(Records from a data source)

Lemma can_pay_ledger bc bc' from to amount :
  bc_Ledger bc' = bc_Ledger bc → can_pay bc' from to amount = can_pay bc from to amount.
Proof. unfold can_pay. by intros ->. Qed.

Lemma move_ledger bc bc' from to amount :
  bc_Ledger bc' = bc_Ledger bc →
  bc_Ledger (move from to amount bc') = bc_Ledger (move from to amount bc).
Proof. intros E. unfold move, on_account. cbn [bc_Ledger update]. by rewrite E. Qed.

(** Where the amount of a transaction goes. *)
Definition payee (bc : Blockchain) (tx : Transaction) : option string :=
  match switch_tx (tx_TxType tx) with
  | CaseTransfer => Some (tx_To tx)
  | CasePurchaseApiKey => Some (mdl_Owner (default zero_ModelRef (bc_Registry bc !! tx_To tx)))
  | _ => None
  end.

Lemma apply_tx_ledger bc tx :
  bc_Ledger (apply_tx bc tx) =
  match payee bc tx with
  | Some to =>
      if can_pay bc (tx_From tx) to (tx_Amount tx)
      then bc_Ledger (move (tx_From tx) to (tx_Amount tx) bc) else bc_Ledger bc
  | None => bc_Ledger bc
  end.
Proof.
  destruct (mark_frame bc tx) as (_ & E1 & E2 & _). unfold apply_tx, payee. cbv zeta.
  destruct (switch_tx (tx_TxType tx)); try exact E1.
  - rewrite (can_pay_ledger bc _ _ _ _ E1). destruct (can_pay _ _ _ _); [|exact E1].
    by apply move_ledger.
  - rewrite E2. rewrite (can_pay_ledger bc _ _ _ _ E1).
    destruct (can_pay _ _ _ _); [|exact E1]. by apply (move_ledger bc).
Qed.

Lemma apply_tx_conserves bc tx :
  sound_ledger (bc_Ledger bc) → is_u64 (tx_Amount tx) →
  moves_nothing (bc_Ledger bc) (bc_Ledger (apply_tx bc tx)).
Proof.
  intros Hm [Hn _]. rewrite apply_tx_ledger.
  destruct (payee bc tx) as [to|]; [|by apply moves_nothing_refl].
  destruct (can_pay _ _ _ _) eqn:E; [|by apply moves_nothing_refl].
  by apply sound_move.
Qed.

Lemma process_reversal_conserves bc tx :
  sound_ledger (bc_Ledger bc) → reversals_ok bc →
  moves_nothing (bc_Ledger bc) (bc_Ledger (process_reversal bc tx)).
Proof.
  intros Hm Hr. unfold process_reversal.
  destruct (switch_tx _); try by apply moves_nothing_refl.
  - case_match; by apply moves_nothing_refl.
  - case_match; [|by apply moves_nothing_refl]. case_match; by apply moves_nothing_refl.
  - destruct (_ !! tx_Payload tx) as [r|] eqn:E; [|by apply moves_nothing_refl].
    case_match; [|by apply moves_nothing_refl].
    destruct (can_pay _ _ _ _) eqn:Ep; [|by apply moves_nothing_refl].
    apply (sound_move bc); [done| |done]. by eapply Hr.
Qed.
(* ===== verification/Mempool.v ===== *)
(** * The transaction pool (go-chain/blockchain/blockchain.go)

    [SubmitTransaction] and [EnqueueTransaction], the two ways a transaction
    enters [Pending].  [pool_ok] is what [EnqueueTransaction] keeps: at most
    5000 entries, no two with the same ID, nonce and sender. *)

From S2P Require Import Prelude Runtime Float64 Text Sha256 Domain Json Merkle Tendermint State Accounts Validation.
Open Scope Z_scope.
Open Scope go_scope.

Section mempool.
Context `{Runtime}.
Implicit Types (bc : Blockchain) (tx : Transaction) (l : list Transaction).

Definition SubmitTransaction (bc : Blockchain) (tx : Transaction) : Blockchain :=
  let next := next_nonce bc (tx_From tx) in
  if tx_Nonce tx <? next then
    appendAuditEntry bc "transaction_rejected" (tx_From tx)
      ("tx_id=" +:+ tx_ID tx +:+ " nonce=" +:+ FormatInt (tx_Nonce tx) +:+
       " expected=" +:+ FormatInt next)
  else
    let bc := bc <| bc_Pending ::= λ l, l ++ [tx] |> in
    appendAuditEntry bc "transaction_submitted" (tx_From tx)
      ("tx_id=" +:+ tx_ID tx +:+ " nonce=" +:+ FormatInt (tx_Nonce tx)).

(** The loop that looks for the same transaction in the pool. *)
Definition same_pending (tx pending : Transaction) : Prop :=
  tx_ID pending = tx_ID tx ∧ tx_Nonce pending = tx_Nonce tx ∧ tx_From pending = tx_From tx.

#[export] Instance same_pending_dec tx pending : Decision (same_pending tx pending).
Proof. unfold same_pending. apply _. Defined.

(** [i] is the position of the head of [l], [best] the lowest fee so far and
    its position. *)
Fixpoint lowest_fee (l : list Transaction) (i : nat) (best : nat * Z) : nat :=
  match l with
  | [] => best.1
  | p :: l => lowest_fee l (S i) (if tx_Fee p <? best.2 then (i, tx_Fee p) else best)
  end.

Definition lowestFeeIdx (l : list Transaction) : nat :=
  match l with
  | [] => 0%nat
  | p :: _ => lowest_fee l 0 (0%nat, tx_Fee p)
  end.

Definition pool_limit : Z := 5000.

(** The defaults an incoming transaction gets. *)
Definition with_ID (bc : Blockchain) (tx : Transaction) : Transaction * Blockchain :=
  if bool_decide (tx_ID tx = "") then
    let '(now, bc) := UnixNano bc in (tx <| tx_ID := "tx-" +:+ FormatInt now |>, bc)
  else (tx, bc).

Definition with_nonce (bc : Blockchain) (tx : Transaction) : Transaction :=
  if tx_Nonce tx =? 0 then tx <| tx_Nonce := next_nonce bc (tx_From tx) |> else tx.

(** The body after the defaults. *)
Definition enqueue (bc : Blockchain) (tx : Transaction) : Blockchain :=
  match list_find (same_pending tx) (bc_Pending bc) with
  | Some (i, pending) =>
      if tx_Fee pending <? tx_Fee tx then
        let bc := bc <| bc_Pending ::= <[i := tx]> |> in
        appendAuditEntry bc "transaction_replaced" (tx_From tx) ("tx_id=" +:+ tx_ID tx)
      else bc
  | None =>
      if isReplay bc tx then
        appendAuditEntry bc "transaction_rejected" (tx_From tx)
          ("tx_id=" +:+ tx_ID tx +:+ " nonce=" +:+ FormatInt (tx_Nonce tx))
      else
        let queued bc :=
          let bc := markTransactionSeen bc tx in
          appendAuditEntry bc "transaction_queued" (tx_From tx)
            ("tx_id=" +:+ tx_ID tx +:+ " fee=" +:+ FormatInt (tx_Fee tx)) in
        if pool_limit <=? u64 (blen (bc_Pending bc)) then
          let i := lowestFeeIdx (bc_Pending bc) in
          match bc_Pending bc !! i with
          | Some lowest =>
              if tx_Fee tx <=? tx_Fee lowest then bc
              else queued (bc <| bc_Pending ::= <[i := tx]> |>)
          | None => bc
          end
        else queued (bc <| bc_Pending ::= λ l, l ++ [tx] |>)
  end.

Definition EnqueueTransaction (bc : Blockchain) (tx : Transaction) : Blockchain :=
  let '(tx, bc) := with_ID bc tx in
  let tx := with_nonce bc tx in
  enqueue bc tx.

(** ** The cheapest entry *)

Lemma lowest_fee_spec l l0 j p :
  l0 !! j = Some p → (∀ q, q ∈ l0 → tx_Fee p ≤ tx_Fee q) →
  ∃ p', (l0 ++ l) !! lowest_fee l (length l0) (j, tx_Fee p) = Some p' ∧
    ∀ q, q ∈ l0 ++ l → tx_Fee p' ≤ tx_Fee q.
Proof.
  revert l0 j p. induction l as [|x l IH]; intros l0 j p Ej Hmin.
  { exists p. by rewrite app_nil_r. }
  cbn [lowest_fee snd]. replace (l0 ++ x :: l) with ((l0 ++ [x]) ++ l) by by rewrite <- app_assoc.
  replace (S (length l0)) with (length (l0 ++ [x])) by (rewrite length_app; simpl; lia).
  destruct (tx_Fee x <? tx_Fee p) eqn:E; prop_bools; apply IH.
  - by apply list_lookup_middle.
  - intros q [Hq| ->%list_elem_of_singleton]%elem_of_app; [|lia]. specialize (Hmin q Hq). lia.
  - by apply lookup_app_l_Some.
  - intros q [Hq| ->%list_elem_of_singleton]%elem_of_app; [by apply Hmin|lia].
Qed.

Lemma lowestFeeIdx_spec l :
  l ≠ [] → ∃ p, l !! lowestFeeIdx l = Some p ∧ ∀ q, q ∈ l → tx_Fee p ≤ tx_Fee q.
Proof.
  destruct l as [|p l]; [done|]. intros _. unfold lowestFeeIdx. cbn [lowest_fee snd].
  rewrite Z.ltb_irrefl. apply (lowest_fee_spec l [p] 0 p); [done|].
  intros q ->%list_elem_of_singleton. lia.
Qed.

(** ** What the pool keeps *)

Definition pool_key (tx : Transaction) : string * Z * string := (tx_ID tx, tx_Nonce tx, tx_From tx).

Definition pool_ok (bc : Blockchain) : Prop :=
  NoDup (map pool_key (bc_Pending bc)) ∧ blen (bc_Pending bc) ≤ pool_limit.

Lemma same_pending_key tx p : same_pending tx p ↔ pool_key p = pool_key tx.
Proof. unfold same_pending, pool_key. split; [intros (-> & -> & ->)|intros [=]]; done. Qed.

Lemma NoDup_map_insert {A B} (f : A → B) (l : list A) i x y :
  NoDup (map f l) → l !! i = Some y → (f x = f y ∨ f x ∉ map f l) → NoDup (map f (<[i := x]> l)).
Proof.
  intros Hnd Hi Hx. change (map f) with (fmap (M := list) f) in *. rewrite list_fmap_insert.
  destruct Hx as [E|Hx].
  - rewrite list_insert_id; [done|]. by rewrite list_lookup_fmap, Hi, E.
  - apply NoDup_alt. intros j k z Hj Hk.
    rewrite NoDup_alt in Hnd.
    apply list_lookup_insert_Some in Hj, Hk.
    destruct Hj as [(<- & <- & ?)|[? Hj]], Hk as [(<- & Ek & ?)|[? Hk]]; try done.
    + by apply list_elem_of_lookup_2 in Hk.
    + subst. by apply list_elem_of_lookup_2 in Hj.
    + by eapply Hnd.
Qed.

Lemma not_pending tx l :
  list_find (same_pending tx) l = None → pool_key tx ∉ map pool_key l.
Proof.
  intros Hf%list_find_None. rewrite Forall_forall in Hf.
  intros (p & E & Hp)%list_elem_of_fmap. apply (Hf p Hp). by apply same_pending_key.
Qed.

Lemma markSeen_pending bc tx : bc_Pending (markTransactionSeen bc tx) = bc_Pending bc.
Proof. unfold markTransactionSeen. by case_match. Qed.

(** The pool after [enqueue]. *)
Lemma enqueue_pending bc tx :
  bc_Pending (enqueue bc tx) =
  match list_find (same_pending tx) (bc_Pending bc) with
  | Some (i, p) => if tx_Fee p <? tx_Fee tx then <[i := tx]> (bc_Pending bc) else bc_Pending bc
  | None =>
      if isReplay bc tx then bc_Pending bc
      else if pool_limit <=? u64 (blen (bc_Pending bc)) then
        match bc_Pending bc !! lowestFeeIdx (bc_Pending bc) with
        | Some lowest => if tx_Fee tx <=? tx_Fee lowest then bc_Pending bc
                         else <[lowestFeeIdx (bc_Pending bc) := tx]> (bc_Pending bc)
        | None => bc_Pending bc
        end
      else bc_Pending bc ++ [tx]
  end.
Proof.
  unfold enqueue. destruct (list_find _ _) as [[i p]|]; [by case_match|].
  destruct (isReplay bc tx); [done|]. cbv zeta.
  destruct (pool_limit <=? _).
  - destruct (_ !! _); [|done]. case_match; [done|].
    cbn [bc_Pending update appendAuditEntry Unix tick]. by rewrite markSeen_pending.
  - cbn [bc_Pending update appendAuditEntry Unix tick]. by rewrite markSeen_pending.
Qed.

Lemma enqueue_ok bc tx : pool_ok bc → pool_ok (enqueue bc tx).
Proof.
  intros [Hnd Hlen]. unfold pool_ok. rewrite enqueue_pending.
  destruct (list_find _ _) as [[i p]|] eqn:Ef.
  - apply list_find_Some in Ef as (Hi & Hk%same_pending_key & _). case_match; [|done].
    split; [by eapply NoDup_map_insert; eauto|]. unfold blen. by rewrite length_insert.
  - apply not_pending in Ef. destruct (isReplay bc tx); [done|].
    destruct (pool_limit <=? _) eqn:El; prop_bools.
    + destruct (bc_Pending bc !! _) as [p|] eqn:Ei; [|done]. case_match; [done|].
      split; [by eapply NoDup_map_insert; eauto|]. unfold blen. by rewrite length_insert.
    + rewrite u64_small in El by (pose proof (blen_nonneg (bc_Pending bc));
        unfold pool_limit in *; u64_lia).
      rewrite blen_app, map_app. change (blen [tx]) with 1. split; [|lia].
      apply NoDup_app. split; [done|]. split; [|apply NoDup_singleton].
      intros k Hk ->%list_elem_of_singleton. done.
Qed.

Lemma EnqueueTransaction_ok bc tx : pool_ok bc → pool_ok (EnqueueTransaction bc tx).
Proof.
  intros Hok. unfold EnqueueTransaction, with_ID. case_bool_decide.
  - cbv beta iota zeta delta [UnixNano]. apply enqueue_ok. exact Hok.
  - by apply enqueue_ok.
Qed.

(** C14. From a pool of at most 5000 transactions with different IDs, nonces or
    senders, whatever transactions are enqueued, in whatever order, the pool never
    holds more than 5000 of them nor two with the same ID, nonce and sender. *)
Theorem pool_invariant bc txs :
  pool_ok bc → pool_ok (foldl EnqueueTransaction bc txs).
Proof. intros Hok. apply foldl_inv; [|done]. intros s tx _. apply EnqueueTransaction_ok. Qed.

(** Enqueueing into a full pool a new transaction with an ID and a
    fresh nonce: the entry with the lowest fee, the first of them, makes room
    exactly when the newcomer pays strictly more; otherwise the state does not
    change.  Every entry but the cheapest keeps its place. *)
Theorem full_pool_evicts_cheapest bc tx :
  blen (bc_Pending bc) = pool_limit → tx_ID tx ≠ "" → tx_Nonce tx ≠ 0 →
  list_find (same_pending tx) (bc_Pending bc) = None → isReplay bc tx = false →
  ∃ i lowest, bc_Pending bc !! i = Some lowest ∧
    (∀ p, p ∈ bc_Pending bc → tx_Fee lowest ≤ tx_Fee p) ∧
    (tx_Fee tx ≤ tx_Fee lowest → EnqueueTransaction bc tx = bc) ∧
    (tx_Fee lowest < tx_Fee tx →
     bc_Pending (EnqueueTransaction bc tx) = <[i := tx]> (bc_Pending bc)).
Proof.
  intros Hlen Hid Hn Hf Hr. destruct (lowestFeeIdx_spec (bc_Pending bc)) as (lowest & Ei & Hmin).
  { intros E. by rewrite E in Hlen. }
  exists (lowestFeeIdx (bc_Pending bc)), lowest. split; [done|]. split; [done|].
  assert (EnqueueTransaction bc tx = enqueue bc tx) as ->.
  { unfold EnqueueTransaction, with_ID. rewrite bool_decide_false by done.
    unfold with_nonce. apply Z.eqb_neq in Hn. by rewrite Hn. }
  assert ((pool_limit <=? u64 (blen (bc_Pending bc))) = true) as El by by rewrite Hlen.
  split; intros Hfee.
  - unfold enqueue. rewrite Hf, Hr, El, Ei. apply Z.leb_le in Hfee. by rewrite Hfee.
  - rewrite enqueue_pending, Hf, Hr, El, Ei. apply Z.leb_gt in Hfee. by rewrite Hfee.
Qed.

(** [SubmitTransaction] appends without looking at the pool. *)
Lemma SubmitTransaction_unbounded bc tx :
  next_nonce bc (tx_From tx) ≤ tx_Nonce tx →
  bc_Pending (SubmitTransaction bc tx) = bc_Pending bc ++ [tx].
Proof. intros Hn. unfold SubmitTransaction. apply Z.ltb_ge in Hn. by rewrite Hn. Qed.
End mempool.

(** ** Examples *)

Lemma demo_pool_ok : pool_ok demo_node.
Proof. split; [constructor|by vm_compute]. Qed.

Lemma pool_invariant_witness :
  pool_ok (foldl (@EnqueueTransaction demo_runtime) demo_node
             [demo_signed; demo_transfer; demo_signed]).
Proof. exact (@pool_invariant demo_runtime demo_node _ demo_pool_ok). Defined.

(** A pool of 5000 transactions with fees 10, 11, 12, ... *)
Definition full_pool : list Transaction :=
  (λ i, demo_transfer <| tx_ID := FormatInt (Z.of_nat i) |>
                      <| tx_Fee := 10 + Z.of_nat i |>) <$> seq 0 5000.

Definition demo_full : Blockchain := demo_node <| bc_Pending := full_pool |>.

Definition rich_tx : Transaction := demo_transfer <| tx_ID := "rich" |> <| tx_Fee := 99 |>.

Lemma demo_full_facts :
  blen (bc_Pending demo_full) = pool_limit ∧
  list_find (same_pending rich_tx) (bc_Pending demo_full) = None ∧
  isReplay demo_full rich_tx = false.
Proof.
  split; [vm_compute; reflexivity|]. split; vm_compute; reflexivity.
Qed.

Lemma full_pool_evicts_cheapest_witness :
  ∃ i lowest, bc_Pending demo_full !! i = Some lowest ∧
    (∀ p, p ∈ bc_Pending demo_full → tx_Fee lowest ≤ tx_Fee p) ∧
    (tx_Fee rich_tx ≤ tx_Fee lowest →
     @EnqueueTransaction demo_runtime demo_full rich_tx = demo_full) ∧
    (tx_Fee lowest < tx_Fee rich_tx →
     bc_Pending (@EnqueueTransaction demo_runtime demo_full rich_tx)
     = <[i := rich_tx]> (bc_Pending demo_full)).
Proof.
  destruct demo_full_facts as (H1 & H2 & H3).
  apply (@full_pool_evicts_cheapest demo_runtime demo_full rich_tx).
  - exact H1.
  - cbn. congruence.
  - cbn. congruence.
  - exact H2.
  - exact H3.
Defined.
(** The projected supply shrinks from year to year. *)
Example supply_projection_shrinks :
  match @CalculateDisinflationProjection demo_runtime mainnet 3 with
  | Ok l => map tsp_ProjectedSupply l = [100000000000; 92500000000; 85000000000; 77500000000]
  | _ => False
  end.
Proof. by vm_compute. Qed.

Lemma reward_split_witness :
  let d := @DistributeBlockReward demo_runtime mainnet 101 in
  brd_ValidatorShare d = 50 ∧ brd_CommunityShare d = 35 ∧
  brd_ValidatorShare d + brd_CommunityShare d + brd_TreasuryShare d = 101.
Proof.
  intros d. split; [by vm_compute|]. split; [by vm_compute|].
  apply (proj2 (@reward_split demo_runtime mainnet 101 ltac:(by vm_compute))). by vm_compute.
Defined.

(** Valid shares of one half each and none for the treasury: a reward that is
    rounded up as a [float64] leaves the treasury with 2^64 - 1. *)
Example reward_split_wraps :
  let halves := mkTokenomicsConfig "n" "T" 10 1 5 f64_0 0 f64_0 0 f64_0 (f64_lit 1 2) (f64_lit 1 2)
                  f64_0 f64_0 f64_0 0 0 f64_0 0 in
  Validate halves = Ok tt ∧
  brd_TreasuryShare (@DistributeBlockReward demo_runtime halves (2 ^ 53 + 3)) = 2 ^ 64 - 1.
Proof. by vm_compute. Qed.

(** Two validators stake 3 to 1; the pool of year 2026 is 50. *)
Definition demo_stakers : Blockchain :=
  (empty_blockchain ProofOfStake "data" "tender" None)
    <| bc_Ledger := {["v1" := mkAccount "v1" 7 300 false; "v2" := mkAccount "v2" 0 100 false]} |>
    <| bc_Validators := {["v1" := mkValidator "" "v1" 300 true 0 100 0 0 0;
                          "v2" := mkValidator "" "v2" 100 true 0 100 0 0 0]} |>.

Lemma demo_stakers_u64 : u64_ledger (bc_Ledger demo_stakers).
Proof.
  intros k a E.
  change ((<["v1" := mkAccount "v1" 7 300 false]> {["v2" := mkAccount "v2" 0 100 false]}
           : gmap string Account) !! k = Some a) in E.
  by apply lookup_insert_Some in E as [[_ <-]|[_ [_ <-]%lookup_singleton_Some]].
Qed.

Lemma demo_total_staked : u64 (sum_over val_Stake (active_validators demo_stakers)) = 400.
Proof. by vm_compute. Qed.

Lemma staking_rewards_exact_witness :
  acc_Balance <$> bc_Ledger (@ApplyStakingRewards demo_runtime mainnet demo_stakers 202600000) !! "v1"
  = Some 44.
Proof.
  pose proof (@staking_rewards_exact demo_runtime mainnet demo_stakers 202600000
                ltac:(by vm_compute) demo_stakers_u64) as P.
  cbv zeta in P. rewrite demo_total_staked in P. cbn [Z.eqb] in P. destruct P as [E _].
  rewrite E. by vm_compute.
Defined.
(** A generated key registers at most once: an attempt with a known key uses
    it up whether it succeeds or not, and every later attempt with it is
    refused.  On success the validator is on the chain under that key with a
    rotation that is due at any time, so the next rotation replaces the key;
    on failure the chain is as before. *)
Theorem onboarding_uses_key_up `{Runtime} o bc sec address stake pubHex priv r o' bc' sec' :
  o !! pubHex = Some priv →
  RegisterValidatorWithKey o bc sec address stake pubHex = (r, (o', bc', sec')) →
  (∀ bc2 sec2 a2 s2, RegisterValidatorWithKey o' bc2 sec2 a2 s2 pubHex
     = (Err "unknown validator public key", (o', bc2, sec2))) ∧
  ((r = Ok tt ∧ ∃ v, bc_Validators bc' !! address = Some v ∧ val_PublicKey v = pubHex ∧
      val_Stake v = stake ∧ (∀ now, NeedsRotation v now = true)) ∨
   (∃ e, r = Err e) ∧ bc' = bc ∧ sec' = sec).
Proof.
  intros Ho. unfold RegisterValidatorWithKey, ClaimPrivateKey. rewrite Ho.
  destruct (RegisterValidator bc address stake pubHex) as [r1 bc1] eqn:Er.
  assert ((delete pubHex o : ValidatorOnboarding) !! pubHex = None) as Hd by apply lookup_delete_eq.
  destruct (RegisterValidator_outcome _ _ _ _ _ _ Er) as [->|[[e ->] ->]].
  - cbv beta iota zeta delta [Unix UnixNano]. intros [= <- <- <- <-].
    split; [intros; by rewrite Hd|]. left. split; [done|].
    exists (mkValidator pubHex address stake true
              (clock (bc_ticks bc1) `div` 10 ^ 9) 100 0 0 0).
    split; [|done]. unfold SaveToDisk. cbv zeta.
    repeat case_match; apply lookup_insert_eq.
  - intros [= <- <- <- <-]. split; [intros; by rewrite Hd|]. right. eauto.
Qed.

(** ** Witnesses *)

Lemma security_module_run_witness :
  AuditLog (foldl exec_security NewSecurityModule
    [OpRecord "start"; OpLevel 9; OpSign "v" []; OpRecord "stop"; OpZeroize (Some [x01])])
  = ["start"; "stop"].
Proof.
  destruct (security_module_run
    [OpRecord "start"; OpLevel 9; OpSign "v" []; OpRecord "stop"; OpZeroize (Some [x01])] [x07])
    as (_ & _ & _ & _ & _ & E); [by repeat constructor|].
  rewrite E. reflexivity.
Defined.

Definition demo_vault : WalletVault :=
  (@CreateWallet demo_ed25519 (@CreateWallet demo_ed25519 ∅ 1 5 5 "cold" false).2 2 6 6 "hot" true).2.

Definition demo_cold : string := WalletAddress (@NewWallet demo_ed25519 1).

Lemma demo_cold_record :
  demo_vault !! demo_cold
  = Some (mkWalletRecord (@NewWallet demo_ed25519 1) "cold" false 0 5 5 false).
Proof. by vm_compute. Qed.

Lemma archive_hides_witness :
  let v' := (Archive demo_vault demo_cold).2 in
  @ListWallets demo_runtime v' 0 ≡ₚ @ListWallets demo_runtime (delete demo_cold demo_vault) 0 ∧
  Count v' = Count demo_vault.
Proof.
  pose proof (@archive_hides demo_runtime demo_vault demo_cold _ 0 demo_cold_record) as P.
  destruct (Archive demo_vault demo_cold) as [f v']. destruct P as (_ & _ & P1 & P2).
  exact (conj P2 P1).
Defined.

Lemma save_then_load_witness :
  Load NewWalletVault (@Save demo_runtime demo_vault 0 None).2 = (Ok tt, demo_vault).
Proof.
  exact (proj1 (@save_then_load demo_runtime demo_vault 0 None _ NewWalletVault eq_refl)).
Defined.

(** Alice onboards with the first generated key. *)
Definition demo_onboarding : ValidatorOnboarding := (@GenerateKeyFor demo_ed25519 ∅ 1 demo_alice).2.

Definition demo_key : string := (@GenerateKeyFor demo_ed25519 ∅ 1 demo_alice).1.

Definition demo_onboarded : outcome unit * (ValidatorOnboarding * Blockchain * SecurityModule) :=
  @RegisterValidatorWithKey demo_runtime demo_onboarding demo_node NewSecurityModule demo_alice
    MinStake demo_key.

Lemma demo_key_known : demo_onboarding !! demo_key = Some (replicate 64 x00).
Proof. by vm_compute. Qed.

Lemma demo_onboarded_Ok : demo_onboarded.1 = Ok tt.
Proof. by vm_compute. Qed.

Lemma onboarding_uses_key_up_witness :
  demo_onboarded.1 = Ok tt ∧
  (@RegisterValidatorWithKey demo_runtime demo_onboarded.2.1.1 demo_node NewSecurityModule
     demo_alice MinStake demo_key).1 = Err "unknown validator public key".
Proof.
  split; [exact demo_onboarded_Ok|].
  destruct demo_onboarded as [r [[o' bc'] sec']] eqn:E.
  destruct (@onboarding_uses_key_up demo_runtime demo_onboarding demo_node NewSecurityModule
    demo_alice MinStake demo_key (replicate 64 x00) r o' bc' sec' demo_key_known E) as [Hagain _].
  exact (f_equal fst (Hagain demo_node NewSecurityModule demo_alice MinStake)).
Defined.
(** No more than 300 entries are ever stored, so a refusal prunes nothing. *)
Definition rates_ok (rates : gmap string (list Z)) : Prop :=
  ∀ remote, blen (entries_of rates remote) ≤ 300.

Lemma refused_keeps_all rates now remote :
  rates_ok rates → 300 ≤ blen (filter (within Minute now) (entries_of rates remote)) →
  filter (within Minute now) (entries_of rates remote) = entries_of rates remote.
Proof.
  intros Hr Hf. specialize (Hr remote). unfold blen in *.
  apply filter_no_shorter. lia.
Qed.

Lemma allowPeerRate_ok rates now remote :
  rates_ok rates → rates_ok (allowPeerRate rates now remote).2.
Proof.
  intros Hr. unfold allowPeerRate. cbv zeta.
  destruct (Z.leb_spec 300 (blen (filter (within Minute now) (entries_of rates remote)))) as [Hf|Hf];
    cbn [snd]; intros r; rewrite entries_of_insert; (case_bool_decide; [subst r|apply Hr]).
  - rewrite refused_keeps_all, drop_all, app_nil_r by done. apply Hr.
  - rewrite blen_app. unfold blen in *. cbn [length]. lia.
Qed.

Lemma run_rates_spec calls : ∀ rates (hist : string → list Z) t,
  in_time t calls → rates_ok rates →
  (∀ key now, t ≤ now → filter (within Minute now) (entries_of rates key)
                        = filter (within Minute now) (hist key)) →
  run_rates rates calls = run_spec 300 Minute hist calls.
Proof.
  induction calls as [|[now key] calls IH]; intros rates hist t Ht Hr Hs; [done|].
  destruct Ht as [Ht Hc]. pose proof (allowPeerRate_ok rates now key Hr) as Hr'.
  cbn [run_rates run_spec]. revert Hr'. unfold allowPeerRate, spec_allow. cbv zeta.
  rewrite <- filter_within by done. rewrite <- (Hs key now Ht).
  destruct (Z.leb_spec 300 (blen (filter (within Minute now) (entries_of rates key)))) as [Hf|Hf];
    cbn [snd]; intros Hr'; f_equal; apply (IH _ _ now Hc Hr'); intros k now' Hle;
    rewrite entries_of_insert; (case_bool_decide; [subst k|apply Hs; lia]).
  - rewrite refused_keeps_all, drop_all, app_nil_r by done. apply Hs. lia.
  - rewrite !filter_app, filter_within_filter by done. by rewrite (Hs key now') by lia.
Qed.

## [What is needed]
What is needed is a word-for-word copy of the records above, from the first line through the line that contains "match switch_tx (tx_TxType tx) with".

## [Answer box]
Lemma can_pay_ledger bc bc' from to amount :
  bc_Ledger bc' = bc_Ledger bc → can_pay bc' from to amount = can_pay bc from to amount.
Proof. unfold can_pay. by intros ->. Qed.

Lemma move_ledger bc bc' from to amount :
  bc_Ledger bc' = bc_Ledger bc →
  bc_Ledger (move from to amount bc') = bc_Ledger (move from to amount bc).
Proof. intros E. unfold move, on_account. cbn [bc_Ledger update]. by rewrite E. Qed.

(** Where the amount of a transaction goes. *)
Definition payee (bc : Blockchain) (tx : Transaction) : option string :=
  match switch_tx (tx_TxType tx) with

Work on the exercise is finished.